How to run valid experiments with smaller sample sizes with the Sequential Probability Ratio Test

CAUSAL DATA SCIENCE

Cover, image by Author
Cover, image by Author

In the decade preceding the Second World War, there was a massive increase in industrial production of war materials, so there was a need to ensure that products, especially munitions, were reliable. The testing of war materials is not only expensive but also destructive since, for example, bullets need to be fired in order to be tested.

Therefore, the U.S. government was presented with the following dilemma: how many bullets should one fire out of a batch before declaring the batch reliable? Clearly, if we were to fire all the bullets, we would know the exact amount of functioning bullets in a crate. However, there would be no bullets left to use.

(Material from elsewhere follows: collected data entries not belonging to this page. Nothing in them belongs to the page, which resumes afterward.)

Lemma lor_high op : 0 <= op < 128 -> Z.lor 0x80 op = 0x80 + op.
Proof.
  intros H. assert (forallb (fun op => Z.lor 0x80 op =? 0x80 + op) (seqZ 0 128) = true) as Ha by (vm_compute; reflexivity).
  rewrite forallb_forall in Ha. apply Z.eqb_eq, Ha, list_elem_of_In, elem_of_seqZ. lia.
Qed.

Lemma low_byte l : 0 <= l < 128 -> Z.land l 0x7F = l /\ Z.land l 0x80 = 0.
Proof.
  intros Hl. pose proof (byte_cases (fun b => (0x80 <=? b) || ((Z.land b 0x7f =? b) && (Z.land b 0x80 =? 0)))
    ltac:(vm_compute; reflexivity) l ltac:(unfold is_byte; lia)) as H. cbv beta in H.
  apply orb_true_iff in H as [H|[H1 H2]%andb_prop]; lia.
Qed.

Lemma writeFrame_bytes opcode payload :
  writeFrame opcode payload =
    if (opClose <=? opcode) && (maxControlPayload <? blength payload) then Err control_payload_too_large
    else Ok ([Z.lor 0x80 opcode; length7 (blength payload)] ++ length_bytes (blength payload) ++ payload).
Proof. unfold writeFrame, length7, length_bytes. cbv zeta. by repeat case_match. Qed.

(** The server's frames end where they end: the client reads back opcode and
    payload and leaves the rest. *)
Lemma client_reads_frame opcode payload bytes rest :
  0 <= opcode < 16 -> writeFrame opcode payload = Ok bytes -> blength payload <= maxSyncFrame ->
  readFrame (bytes ++ rest) = Ok (opcode, payload, rest).
Proof.
  intros Hop. rewrite writeFrame_bytes. destruct (_ && _); [done|]. intros [= <-] Hl. rewrite lor_high by lia.
  set (n := blength payload) in *. assert (0 <= n) by (unfold n, blength; lia). change maxSyncFrame with 4194304 in Hl.
  change ((0x80 + opcode :: length7 n :: length_bytes n ++ payload) ++ rest) with
    ([0x80 + opcode; length7 n] ++ ((length_bytes n ++ payload) ++ rest)). rewrite <- app_assoc.
  unfold readFrame. rewrite (client_read_app 2) by done. cbn [result_bind]. cbv zeta. simpl nth.
  destruct (first_byte true opcode Hop) as (Eo & _ & Ef). rewrite Eo. apply negb_true_iff in Ef. rewrite Ef.
  destruct (low_byte _ (length7_bound n ltac:(lia))) as [-> ->].
  match goal with |- result_bind ?r _ = _ => replace r with (Ok (n, payload ++ rest) : result client_error (Z * list Z)) end.
  - cbn [result_bind]. change (0 =? 0) with true. replace (maxSyncFrame <? n) with false by (change maxSyncFrame with 4194304; lia). cbn [negb orb].
    unfold n, blength. rewrite Nat2Z.id, (client_read_app (length payload)) by done. done.
  - unfold length7, length_bytes. destruct (n <=? 125) eqn:E1; [by replace (n =? 126) with false by lia; replace (n =? 127) with false by lia|].
    destruct (n <=? 65535) eqn:E2.
    + change (126 =? 126) with true. cbv iota. rewrite (client_read_app 2 (put_be 2 n)) by apply put_be_length. cbn [result_bind].
      by rewrite (be_put 2 n) by (split; [lia|]; change (256 ^ Z.of_nat 2) with 65536; lia).
    + change (127 =? 126) with false. change (127 =? 127) with true. cbv iota.
      rewrite (client_read_app 8 (put_be 8 n)) by apply put_be_length. cbn [result_bind].
      by rewrite (be_put 8 n) by (split; [lia|]; change (256 ^ Z.of_nat 8) with (2 ^ 64); lia).
Qed.

Lemma server_reads_frame mask opcode payload bytes :
  client_writeFrame mask opcode payload = Ok bytes -> 0 <= opcode < 16 -> length mask = 4%nat ->
  bytes = encode_frame (mkFrame true opcode mask payload) /\ wf_frame (mkFrame true opcode mask payload).
Proof.
  unfold client_writeFrame. destruct (125 <? blength payload) eqn:E; [done|]. intros [= <-] Hop Hm.
  assert (0 <= blength payload) by (unfold blength; lia). rewrite !lor_high by lia. split.
  - unfold encode_frame, length7, length_bytes. simpl. by replace (blength payload <=? 125) with true by lia.
  - unfold wf_frame. simpl. lia.
Qed.

Definition server_ping : list Z := [0x89; 0].

(** The pongs with which the client answers [n] pings. *)
Definition pong_frames (masks : nat -> list Z) (i n : nat) : list frame := map (fun j => mkFrame true opPong (masks j) []) (seq i n).

Lemma pong_written mask : client_writeFrame mask opPong [] = Ok (encode_frame (mkFrame true opPong mask [])).
Proof. done. Qed.

Lemma next_past_pings fuel masks i n p text rest :
  (n < fuel)%nat -> blength p <= maxSyncFrame -> write_out (OText p) = Ok text ->
  next_loop fuel masks i (concat (replicate n server_ping) ++ text ++ rest) = (Ok (p, rest), encode_all (pong_frames masks i n)).
Proof.
  intros Hf Hl Hw. revert fuel i Hf. induction n as [|n IH]; intros [|fuel] i Hf; [lia| |lia|].
  - cbn [next_loop replicate concat app]. rewrite (client_reads_frame opText p text rest) by done. done.
  - cbn [next_loop replicate concat]. rewrite <- app_assoc. rewrite (client_reads_frame opPing [] server_ping) by done.
    change ((opPing =? 1) || (opPing =? 2)) with false. change (opPing =? 9) with true. cbv iota.
    change 10 with opPong. rewrite pong_written, IH by lia. done.
Qed.

Lemma pongs_read k st m masks i n tail :
  represents st m -> (forall j, length (masks j) = 4%nat /\ Forall is_byte (masks j)) -> Forall is_byte tail ->
  Forall is_byte (encode_all (pong_frames masks i n) ++ tail) /\
  run_from None k st (encode_all (pong_frames masks i n) ++ tail) = run_from None k st tail.
Proof.
  intros Hr Hm Hb. revert i. induction n as [|n IH]; intros i; [done|].
  change (pong_frames masks i (S n)) with (mkFrame true opPong (masks i) [] :: pong_frames masks (S i) n).
  set (f := mkFrame true opPong (masks i) []).
  change (encode_all (f :: pong_frames masks (S i) n)) with (encode_frame f ++ encode_all (pong_frames masks (S i) n)).
  destruct (IH (S i)) as [Hb' E]. rewrite <- app_assoc.
  assert (Forall is_byte (encode_frame f ++ encode_all (pong_frames masks (S i) n) ++ tail)) as Hall.
  { apply Forall_app. split; [|done]. change (encode_frame f) with ([0x8A; 0x80] ++ masks i ++ []). rewrite app_nil_r.
    apply Forall_app. split; [repeat (apply Forall_cons; split; [unfold is_byte; lia|]); done|apply Hm]. }
  split; [done|]. rewrite (run_next k st f st [] _); [| |by unfold f; rewrite judge_control by auto|done].
  - simpl deliveries. rewrite Nat.add_0_r, E. by destruct (run_from _ _ _ _).
  - split; [simpl; unfold opPong; lia|]. split; [apply Hm|]. unfold blength. simpl. lia.
Qed.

Because of the growing relevance of these statistical problems, in 1939, a group of prominent statisticians and economists joined forces at Columbia University’s Statistical Research Group (SGR). The group included, among others, W. Allen Wallis, Jacob Wolfowitz, and Abraham Wald. According to Wallis himself, the SGR group was "composed of what surely must be the most extraordinary group of statisticians ever organized, taking into account both number and quality"[2].

Their work was of first-order importance and classified, to the point that Wallis reports:

"It is said that as Wald worked on sequential analysis his pages were snatched away and given a security classification. Being still an "enemy alien", he did not have a security clearance so, the story has it, he was not allowed to know of his results." [Wallis (1980)]

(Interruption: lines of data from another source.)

Lemma Register_consistent h R a d ip c h' :
  consistent h R -> Register h a d ip = (Ok c, h') -> consistent h' ({[c]} ∪ R).
Proof.
  intros [Hr Ha Hn Ht Hi Hp Hpf Hpp Hf]. unfold Register.
  destruct (addressKeys ip) as [ipk pfk]. destruct (draining h); [done|].
  case_match eqn:Hcaps; [done|]. clear Hcaps. intros [= <- <-].
  assert (clients h !! nextClient h = None) as Hfresh.
  { destruct (clients h !! nextClient h) eqn:E; [|done].
    specialize (Hf (nextClient h)). rewrite E in Hf. specialize (Hf ltac:(eauto)). lia. }
  assert (nextClient h ∉ R) as HnR.
  { intros (cl & Hcl & _)%Hr. congruence. }
  match goal with |- consistent ?x _ => set (h' := x) end.
  set (n := nextClient h) in *.
  set (new := mkClient a d ipk pfk [] false).
  assert (clients h' !! n = Some new) as Hcl1 by apply lookup_insert_eq.
  assert (forall x, x <> n -> clients h' !! x = clients h !! x) as Hcl2
    by (intros; by apply lookup_insert_ne).
  assert (socks h' a = {[n]} ∪ socks h a) as Hsk1
    by (unfold socks at 1; unfold h'; simpl; by rewrite lookup_insert_eq).
  assert (forall x, x <> a -> socks h' x = socks h x) as Hsk2
    by (intros; unfold socks, h'; simpl; by rewrite lookup_insert_ne).
  assert (forall f k, tally f h' k ({[n]} ∪ R) =
            (if bool_decide (f new = k) then 1 else 0) + tally f h k R) as Htal.
  { intros f k. unfold tally. rewrite (filter_bool_add (has f h k) (has f h' k) n); [|done|].
    - by rewrite (has_true f h' k n new).
    - intros x Hx. unfold has. rewrite Hcl2; [done|]. by intros ->. }
  assert (forall x b, x ∈ socks h b -> x <> n) as Hold
    by (intros x b Hx%Ha ->; by rewrite Hfresh in Hx).
  split.
  - intros x. rewrite elem_of_union, elem_of_singleton, Hr. split.
    + intros [->|(cl & Hcl' & Hin)].
      * exists new. split; [done|]. simpl. rewrite Hsk1. by apply elem_of_union_l, elem_of_singleton.
      * exists cl. rewrite Hcl2 by (by eapply Hold). split; [done|].
        destruct (decide (accountID cl = a)) as [Heq|]; [|by rewrite Hsk2].
        rewrite Heq in *. rewrite Hsk1. by apply elem_of_union_r.
    + intros (cl & Hcl' & Hin). destruct (decide (x = n)) as [->|Hne]; [by left|right].
      rewrite Hcl2 in Hcl' by done. exists cl. split; [done|].
      destruct (decide (accountID cl = a)) as [Heq|]; [|by rewrite Hsk2 in Hin].
      rewrite Heq in *. rewrite Hsk1 in Hin.
      apply elem_of_union in Hin as [?%elem_of_singleton|]; done.
  - intros x c'. destruct (decide (x = a)) as [->|Hne].
    + rewrite Hsk1. intros [->%elem_of_singleton|Hin]%elem_of_union; [by rewrite Hcl1|].
      rewrite Hcl2 by (by eapply Hold). by apply Ha.
    + rewrite Hsk2 by done. intros Hin. rewrite Hcl2 by (by eapply Hold). by apply Ha.
  - intros x. unfold h'; simpl. rewrite lookup_insert. case_decide; [|apply Hn].
    intros [= Hemp]. apply (not_elem_of_empty (C := gset nat) n). rewrite <- Hemp.
    by apply elem_of_union_l, elem_of_singleton.
  - unfold h'; simpl. rewrite Ht, size_union by set_solver. rewrite size_singleton. lia.
  - intros k. rewrite Htal. unfold h'; simpl. rewrite count_insert.
    case_decide; case_bool_decide; subst; try done; rewrite <- Hi; lia.
  - intros k m. unfold h'; simpl. rewrite lookup_insert. case_decide; [|apply Hp].
    intros [= <-]. rewrite Hi. unfold tally. lia.
  - intros k Hk. rewrite Htal. unfold h'; simpl. case_bool_decide as Ep.
    + rewrite bool_decide_false by congruence. rewrite Hpf by done. lia.
    + rewrite count_insert. case_decide; case_bool_decide; subst; try done; rewrite <- Hpf by done; lia.
  - intros k m. unfold h'; simpl. case_bool_decide; [apply Hpp|].
    rewrite lookup_insert. case_decide; [|apply Hpp]. intros [= <-]. rewrite Hpf by done. unfold tally. lia.
  - intros x [cl Hx]. unfold h'; simpl. destruct (decide (x = n)) as [->|]; [lia|].
    rewrite Hcl2 in Hx by done. specialize (Hf x ltac:(eauto)). lia.
Qed.

Lemma Register_caps h R a d ip c h' :
  consistent h R -> within_caps h -> Register h a d ip = (Ok c, h') -> within_caps h'.
Proof.
  intros Hcon [Ht Ha Hd Hi Hp]. unfold Register.
  destruct (addressKeys ip) as [ipk pfk]. destruct (draining h); [done|].
  destruct (_ || _) eqn:Hcaps; [done|]. intros [= <- <-]. bool_to_prop.
  assert (Hnew : forall b, nextClient h ∉ socks h b).
  { intros b Hin%(con_account _ _ Hcon). pose proof (con_fresh _ _ Hcon (nextClient h)) as Hf.
    destruct (clients h !! nextClient h); [|done]. specialize (Hf ltac:(eauto)). lia. }
  assert (Hsk : forall b, socks (mkHub (<[a := {[nextClient h]} ∪ socks h a]> (subscribers h)) ∅ ∅ 0 false 0 0 0 0 ∅ 0) b =
    if decide (a = b) then {[nextClient h]} ∪ socks h b else socks h b).
  { intros b. unfold socks at 1; simpl. rewrite lookup_insert. by destruct (decide (a = b)) as [->|]. }
  unfold socks in Hsk at 1; simpl in Hsk.
  split; simpl.
  - lia.
  - intros b. unfold socks at 1; simpl. rewrite Hsk. destruct (decide (a = b)) as [->|]; [|apply Ha].
    rewrite size_union, size_singleton; [lia|]. intros x ->%elem_of_singleton. apply Hnew.
  - intros b d'. unfold socks; simpl. rewrite Hsk. unfold tally.
    destruct (decide (a = b)) as [->|].
    + rewrite (filter_bool_add (has deviceID h d') _ (nextClient h)); [|apply Hnew|].
      * unfold has at 1; simpl. rewrite lookup_insert_eq. simpl.
        specialize (Hd b d'). unfold tally in Hd. destruct (bool_decide (Some d = Some d')) eqn:Heq; [|lia].
        bool_to_prop. injection Heq as <-. unfold is_device, has in *. lia.
      * intros x Hx. unfold has; simpl. rewrite lookup_insert_ne; [done|]. intros <-. by apply (Hnew b).
    + etrans; [|apply (Hd b d')]. apply inj_le, subseteq_size. intros x. rewrite !elem_of_filter.
      unfold has; simpl. intros [Hx Hin]. rewrite lookup_insert_ne in Hx; [done|]. intros <-. by apply (Hnew b).
  - intros k. rewrite count_insert. destruct (decide (ipk = k)) as [<-|]; [lia|apply Hi].
  - intros k Hk. destruct (bool_decide (pfk = "")) eqn:Epf; [by apply Hp|].
    rewrite count_insert. destruct (decide (pfk = k)) as [<-|]; [simpl in *; lia|by apply Hp].
Qed.

End register.

(** ** Runs of the hub *)

Definition hub_ok (h : Hub) (R : gset nat) : Prop := consistent h R /\ within_caps h.

Lemma remove_close_ok h R c :
  hub_ok h R -> c ∈ R -> hub_ok (Close (removeLocked h c) c) (R ∖ {[c]}).
Proof.
  intros [Hc Hw] Hin. split.
  - eapply consistent_same; [apply Close_same|]. by apply removeLocked_consistent.
  - eapply within_caps_same; [apply Close_same|]. by eapply removeLocked_caps.
Qed.

(** The disconnect loops remove exactly the matching sockets. *)
Lemma disconnect_where_ok (p : nat -> bool) order h R :
  NoDup order -> (forall c, c ∈ order -> c ∈ R) -> hub_ok h R ->
  hub_ok (disconnect_where h p order) (R ∖ list_to_set (List.filter p order)).
Proof.
  revert h R. induction order as [|c order IH]; intros h R Hnd Hsub Hok; simpl.
  { by rewrite difference_empty_L. }
  apply NoDup_cons in Hnd as [Hc Hnd]. unfold disconnect_where in *; simpl. destruct (p c).
  - assert (R ∖ list_to_set (c :: List.filter p order) = R ∖ {[c]} ∖ list_to_set (List.filter p order))
      as -> by set_solver.
    apply IH; [done| |apply remove_close_ok; [done|apply Hsub; set_solver]].
    intros c' Hc'. apply elem_of_difference. split; [apply Hsub; set_solver|].
    intros ->%elem_of_singleton. done.
  - apply IH; [done| |done]. set_solver.
Qed.

Lemma socks_registered h R a c : consistent h R -> c ∈ elements (socks h a) -> c ∈ R.
Proof.
  intros Hc Hin%elem_of_elements. pose proof (con_account _ _ Hc a c Hin) as Ha.
  apply (con_reg _ _ Hc). destruct (clients h !! c) as [cl|]; [|done]. simpl in Ha.
  exists cl. split; [done|]. congruence.
Qed.

Lemma disconnect_ok h R a p :
  hub_ok h R -> hub_ok (disconnect_where h p (elements (socks h a)))
    (R ∖ list_to_set (List.filter p (elements (socks h a)))).
Proof.
  intros Hok. apply disconnect_where_ok; [apply NoDup_elements| |done].
  intros c. apply (socks_registered h); apply Hok.
Qed.

Lemma publish_one_same payload h c : same_index h (publish_one payload h c).
Proof.
  unfold publish_one, TrySend. destruct (clients h !! c) as [cl|] eqn:Hc; [|apply same_index_refl].
  destruct (closed cl); [apply same_index_refl|]. destruct (_ <? _); split; try done.
  intros c'. unfold set_client; simpl. rewrite lookup_insert. case_decide; [subst|done]. by rewrite Hc.
Qed.

Lemma foldl_same (f : Hub -> nat -> Hub) l h :
  (forall h c, same_index h (f h c)) -> same_index h (foldl f h l).
Proof.
  intros Hf. revert h. induction l as [|c l IH]; intros h; simpl; [apply same_index_refl|].
  eapply same_index_trans; [apply Hf|apply IH].
Qed.

Lemma hub_ok_same h h' R : same_index h h' -> hub_ok h R -> hub_ok h' R.
Proof. intros Hs []. split; [by eapply consistent_same|by eapply within_caps_same]. Qed.

Lemma empty_indexes_ok h :
  h.(subscribers) = ∅ -> h.(perIP) = ∅ -> h.(perPrefix) = ∅ -> h.(total) = 0 ->
  (forall c, is_Some (h.(clients) !! c) -> (c < h.(nextClient))%nat) -> hub_ok h ∅.
Proof.
  intros Hs Hi Hp Ht Hf.
  assert (forall a, socks h a = ∅) as Hsk by (intros; unfold socks; by rewrite Hs, lookup_empty).
  assert (forall f k, tally f h k ∅ = 0) as Hta.
  { intros. unfold tally. rewrite filter_empty_L by apply _. by rewrite size_empty. }
  assert (forall k, count ∅ k = 0) as Hco by (intros; unfold count; by rewrite lookup_empty).
  split; split; rewrite ?Hi, ?Hp, ?Hs, ?Ht; try done;
    try (intros; rewrite ?Hsk, ?Hta, ?Hco, ?size_empty, ?lookup_empty in *; (done || set_solver || lia)).
Qed.

Lemma Drain_ok h R : hub_ok h R -> hub_ok (Drain h) ∅.
Proof.
  intros [Hc _]. unfold Drain.
  match goal with |- context [foldl Close h ?l] =>
    pose proof (consistent_same _ _ R (foldl_same Close l h Close_same) Hc) as Hc' end.
  apply empty_indexes_ok; try done. apply (con_fresh _ _ Hc').
Qed.

Lemma Unregister_ok h R c : hub_ok h R -> exists R', hub_ok (Unregister h c) R'.
Proof.
  intros Hok. unfold Unregister. destruct (clients h !! c) as [cl|] eqn:Hcl; [|eauto].
  case_bool_decide as Hin.
  - exists (R ∖ {[c]}). apply remove_close_ok; [done|]. apply (con_reg _ _ (proj1 Hok)). eauto.
  - exists R. eapply hub_ok_same; [apply Close_same|done].
Qed.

Indeed, the group worked under the pressure from the U.S. Army to deliver fast practical solutions that could be readily deployed on the field. For example, Wallis reports that

_"during the Battle of the Bulge in December 1944, several high-ranking Army officers flew to Washington from the battle, spent a day discussing the best settings on proximity fuzes for air bursts of artillery shells against ground troops, and flew back to the battle to put into effect advice from, among others, Milton Friedman, whose earlier studies of the fuzes had given him extensive and accurate knowledge of the way the fuzes actually performed."_ [Wallis (1980)]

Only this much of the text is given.